Le futur duc d'Otrante continua de plus belle ses sourdes et coupables intrigues. Je n'ai rien à redouter des calomnies de Maximilien Robespierre, écrivait-il vers la fin de messidor à sa sœur, qui habitait Nantes... dans peu vous apprendrez l'issue de cet événement, qui, j'espère, tournera au profit de la République. Déjà les conjurés comptaient sur le succès. Cette lettre, communiquée à Ber, alors en mission à Nantes, où il s'était fait bénir par une conduite semblable à celle de Robespierre jeune, éveilla les soupçons de ce représentant, homme à la fois énergique et modéré, patriote aussi intègre qu'intelligent. Il crut urgent de faire parvenir ce billet de Fouché au comité de Salut public, et il chargea un aide de camp du général Dufresne de le porter sans retard[99]. Quelques jours après, nouvelles lettres de Fouché et nouvel envoi de Bô. Mon affaire... est devenue celle de tous les patriotes depuis qu'on a reconnu que c'est à ma vertu, qu'on n'a pu fléchir, que les ambitieux du pouvoir déclarent la guerre, écrivait le premier à la date du 3 thermidor. La vertu de Fouché ! Et le surlendemain : ... Encore quelques jours, les fripons (sic), les scélérats seront connus ; l'intégrité des hommes probes sera triomphante. Aujourd'hui peut-être nous verrons les traîtres démasqués... Non, jamais Tartufe n'a mieux dit. C'est Tartufe se signant avec du sang au lieu d'eau bénite. De plus en plus inquiet, Bô écrivit au comité de Salut public : Je vous envoie trois lettres de notre collègue Touchet, dont les principes vous sont connus, mais dont il faut se hâter, selon moi, de confondre et punir les menées criminelles...[100] Par malheur cette lettre arriva trop tard et ne valut à Bô qu'une disgrâce. Quand elle parvint au comité, tout était consommé. Nous sommes en effet à la veille d'une des plus tragiques et des plus déplorables journées de la Révolution.

 

 

 



[1] Discours du 8 thermidor.

[2] Voyez cette lettre de Renault à Robespierre, en date du 15 messidor, non citée par Courtois, dans les Papiers inédits, t. I, p. 496.

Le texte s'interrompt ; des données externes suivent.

(** * vibe-scaffold: a shallow embedding of [vibe_scaffold/cli.py]

    The scaffolder is a straight-line script over three pieces of mutable
    environment: the file system, the terminal (stdin / stdout) and the
    external [git] binary.  The embedding keeps them in one [World] record that
    is threaded through a state-and-exception monad: a Python exception is a
    [Raise] outcome, and the state reached when it was raised is kept, since
    side effects that happened before an exception are not undone.

    Python [str] values are Rocq strings holding their UTF-8 bytes. *)

From Stdlib Require Import Ascii String NArith ZArith Lia.
From stdpp Require Import gmap strings list pretty.

Open Scope string_scope.

(** ** Outcomes and the state-and-exception monad *)

Inductive exn : Type :=
  | FileNotFoundError
  | FileExistsError
  | NotADirectoryError
  | IsADirectoryError
  | PermissionError
  | EOFError
  | KeyError (key : string)
  | CalledProcessError (cmd : list string) (returncode : Z).

Inductive outcome (A : Type) : Type :=
  | Ok (a : A)
  | Raise (e : exn).
Arguments Ok {A} a.
Arguments Raise {A} e.

Definition SE (S A : Type) : Type := S -> outcome A * S.

Definition ret {S A} (a : A) : SE S A := fun s => (Ok a, s).

Definition raise {S A} (e : exn) : SE S A := fun s => (Raise e, s).

Definition bind {S A B} (m : SE S A) (k : A -> SE S B) : SE S B :=
  fun s =>
    match m s with
    | (Ok a, s') => k a s'
    | (Raise e, s') => (Raise e, s')
    end.

Declare Scope se_scope.
Delimit Scope se_scope with se.
Notation "x <- m ;; k" := (bind m (fun x => k))
  (at level 20, m at level 99, k at level 200, only parsing) : se_scope.
Notation "m ;; k" := (bind m (fun _ => k))
  (at level 100, k at level 200, only parsing, right associativity) : se_scope.
Open Scope se_scope.

(** [try: body / except Exception as e: handler(e)] *)
Definition try_except {S A} (body : SE S A) (handler : exn -> SE S A) : SE S A :=
  fun s =>
    match body s with
    | (Ok a, s') => (Ok a, s')
    | (Raise e, s') => handler e s'
    end.

(** [for x in l: body(x)] *)
Fixpoint for_each {S A} (l : list A) (body : A -> SE S unit) : SE S unit :=
  match l with
  | [] => ret tt
  | x :: rest => body x ;; for_each rest body
  end.

(** ** Paths and the file system

    A [pathlib.Path] is the list of its components, innermost first, so that
    [Path.parent] is the tail of the list and the root directory [/] is the
    empty list (its parent is itself).  [p / d] is pathlib's [p / "d"] for a
    single segment [d].

    The file system holds directories and regular files, each under a name
    that is a plain segment (not empty, not [.] or [..], free of slashes);
    it has no symbolic and no hard links, so that an entry is reached by one
    path only. *)

Abbreviation Path := (list string).

Declare Scope path_scope.
Delimit Scope path_scope with path.
Notation "p / d" := (@cons string d p) : path_scope.

Definition parent (p : Path) : Path := tail p.

(** [join root ["src"; "frontend"]] is [root / "src" / "frontend"]. *)
Definition join (root : Path) (ds : list string) : Path := reverse ds ++ root.

Inductive node : Type :=
  | Dir
  | File (content : string).

Global Instance node_eq_dec : EqDecision node.
Proof. solve_decision. Defined.

Abbreviation FS := (gmap (list string) node).

(** What [os.stat] sees at [p]; the root directory always exists. *)
Definition stat (fs : FS) (p : Path) : option node :=
  match p with
  | [] => Some Dir
  | _ => fs !! p
  end.

(** [Path.exists()] and [Path.is_dir()] *)
Definition path_exists (fs : FS) (p : Path) : bool :=
  match stat fs p with Some _ => true | None => false end.

Definition is_dir (fs : FS) (p : Path) : bool :=
  match stat fs p with Some Dir => true | _ => false end.

(** [Path.iterdir()]: the entries whose parent is [p]; on something that is
    not a directory it raises. *)
Definition children (fs : FS) (p : Path) : list Path :=
  filter (fun q => q ≠ [] ∧ parent q = p) (map_to_list fs).*1.

Definition iterdir (p : Path) : SE FS (list Path) :=
  fun fs =>
    match stat fs p with
    | None => (Raise FileNotFoundError, fs)
    | Some (File _) => (Raise NotADirectoryError, fs)
    | Some Dir => (Ok (children fs p), fs)
    end.

(** [os.mkdir(p)]: the parent must be a directory and [p] must be free. *)
Definition os_mkdir (p : Path) : SE FS unit :=
  fun fs =>
    match p with
    | [] => (Raise FileExistsError, fs)
    | _ :: up =>
        match stat fs up with
        | None => (Raise FileNotFoundError, fs)
        | Some (File _) => (Raise NotADirectoryError, fs)
        | Some Dir =>
            match fs !! p with
            | Some _ => (Raise FileExistsError, fs)
            | None => (Ok tt, <[p := Dir]> fs)
            end
        end
    end.

(** [Path.mkdir(parents=False, exist_ok=...)]:
<<
    try: os.mkdir(self)
    except FileNotFoundError: raise             # not parents
    except OSError:
        if not exist_ok or not self.is_dir(): raise
>> *)
Definition mkdir_flat (p : Path) (exist_ok : bool) : SE FS unit :=
  fun fs =>
    match os_mkdir p fs with
    | (Ok _, fs1) => (Ok tt, fs1)
    | (Raise FileNotFoundError, fs1) => (Raise FileNotFoundError, fs1)
    | (Raise e, fs1) =>
        if exist_ok && is_dir fs1 p then (Ok tt, fs1) else (Raise e, fs1)
    end.

(** [Path.mkdir(parents=..., exist_ok=...)]:
<<
    try: os.mkdir(self)
    except FileNotFoundError:
        if not parents or self.parent == self: raise
        self.parent.mkdir(parents=True, exist_ok=True)
        self.mkdir(mode, parents=False, exist_ok=exist_ok)
    except OSError:
        if not exist_ok or not self.is_dir(): raise
>> *)
Fixpoint mkdir (p : Path) (parents exist_ok : bool) (fs : FS)
  {struct p} : outcome unit * FS :=
  match os_mkdir p fs with
  | (Ok _, fs1) => (Ok tt, fs1)
  | (Raise FileNotFoundError, fs1) =>
      match p with
      | [] => (Raise FileNotFoundError, fs1)
      | _ :: up =>
          if parents then
            match mkdir up true true fs1 with
            | (Ok _, fs2) => mkdir_flat p exist_ok fs2
            | (Raise e, fs2) => (Raise e, fs2)
            end
          else (Raise FileNotFoundError, fs1)
      end
  | (Raise e, fs1) =>
      if exist_ok && is_dir fs1 p then (Ok tt, fs1) else (Raise e, fs1)
  end.

(** [Path.write_text(content, encoding="utf-8")]: opens for writing, which
    truncates an existing regular file and fails on a directory or when the
    parent is missing. *)
Definition write_text (p : Path) (content : string) : SE FS unit :=
  fun fs =>
    match p with
    | [] => (Raise IsADirectoryError, fs)
    | _ :: up =>
        match stat fs up with
        | None => (Raise FileNotFoundError, fs)
        | Some (File _) => (Raise NotADirectoryError, fs)
        | Some Dir =>
            match fs !! p with
            | Some Dir => (Raise IsADirectoryError, fs)
            | _ => (Ok tt, <[p := File content]> fs)
            end
        end
    end.
(** * libgav1 DSP kernels: distance-weighted blend (NEON) and film-grain
    blending (SSE4.1)

    A shallow embedding of [src/dsp/arm/distance_weighted_blend_neon.cc] and
    [src/dsp/x86/film_grain_sse4.cc].

    Conventions.
    - A machine integer is a [Z]; every wrap-around and saturation is written
      out ([wrap16], [wrap32], [sat_s16], [sat_u8]).
    - A vector register is the list of its lanes, lane 0 first.  Signed
      16-bit lanes are kept in their signed reading; a 32-bit view has four
      lanes, a byte view sixteen.
    - A buffer is a [list Z] of elements (one cell per pixel / sample); a C
      pointer into it is a [Z] element offset.  A read outside the list
      yields 0 and a write outside it is dropped: the source has undefined
      behaviour there, and the theorems state the bounds they need. *)

From stdpp Require Import base decidable option numbers list list_numbers.

Local Open Scope Z_scope.

(** ** Machine integers *)

Definition wrap16 (z : Z) : Z := (z + 32768) `mod` 65536 - 32768.
Definition wrap32 (z : Z) : Z := (z + 2147483648) `mod` 4294967296 - 2147483648.
Definition zext8 (z : Z) : Z := z `mod` 256.
Definition sext8 (z : Z) : Z := (z + 128) `mod` 256 - 128.
Definition zext16 (z : Z) : Z := z `mod` 65536.

Definition sat_s16 (z : Z) : Z := Z.max (-32768) (Z.min 32767 z).
Definition sat_u8 (z : Z) : Z := Z.max 0 (Z.min 255 z).

Definition is_u8 (z : Z) : Prop := 0 <= z <= 255.
Definition is_s8 (z : Z) : Prop := -128 <= z <= 127.
Definition is_u16 (z : Z) : Prop := 0 <= z <= 65535.
Definition is_s16 (z : Z) : Prop := -32768 <= z <= 32767.

(** Modelled from the spec: [RightShiftWithRounding] ([src/utils/common.h])
    is not part of the sources at hand; it is the rounding right shift of
    section 4.3, half a unit added before an arithmetic shift:
    [(value + ((1 << bits) >> 1)) >> bits]. *)
Definition RightShiftWithRounding (value bits : Z) : Z :=
  (value + ((1 ≪ bits) ≫ 1)) ≫ bits.

(** Modelled from the spec: the scalar [Clip3] ([src/utils/common.h]) is
    not part of the sources at hand; it is the clip of section 4.4 to the
    closed range [low, high]. *)
Definition Clip3_scalar (value low high : Z) : Z :=
  if decide (value < low) then low
  else if decide (value > high) then high else value.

[3] Discours de Robespierre à la séance du 13 messidor aux Jacobins. Moniteur du 17 messidor (5 juillet 1794).

[4] Voyez notre Histoire de Saint-Just, liv. V, ch. II.

[5] Il faut lire les Mémoires du comédien Fleury, qui fut le commensal de la maison de Mme de Saint-Amaranthe, pour voir jusqu'où peuvent aller la bêtise et le cynisme de certains écrivains. Ces Mémoires (6 vol. in-8°) sont l'œuvre d'un M. Laffitte, qui les a, pensons-nous, rédigés sur quelques notes informes de M. Fleury.

[6] Archives de la préfecture de police.

[7] Parmi les écrivains qui ont propagé cette fable, citons d'abord les rédacteurs de l'Histoire de Révolution, pas deux amis de la liberté, livre où tous les faits sont sciemment dénaturés et dont les auteurs méritent le mépris de tous les honnêtes gens. Citons aussi Nougaret, Beuchot, et surtout Georges Duval, si l'on peut donner le nom d'écrivain à un misérable sans conscience qui, pour quelque argent, a fait trafic de prétendus souvenirs de la Terreur. Il n'y a pas à se demander si le digne abbé Proyard a dévotement embaumé, l'anecdote dans sa Vie de Maximilien Robespierre. Seulement il y a introduit une variante. La scène ne se passe plus chez Mme de Saint-Amaranthe, mais chez le citoyen Sartines. (P. 168.)

On ne conçoit pas comment l'auteur de l'Histoire des Girondins a pu supposer un moment, que Robespierre dina jamais chez Mme de Saint-Amaranthe, et qu'il y entr'ouvrit ses desseins pour y laisser lire l'espérance. (T. VIII, p. 255). Du moins M. de Lamartine a-t-il répudié avec dégoût la scène d'ivresse imaginée par d'impudents libellistes.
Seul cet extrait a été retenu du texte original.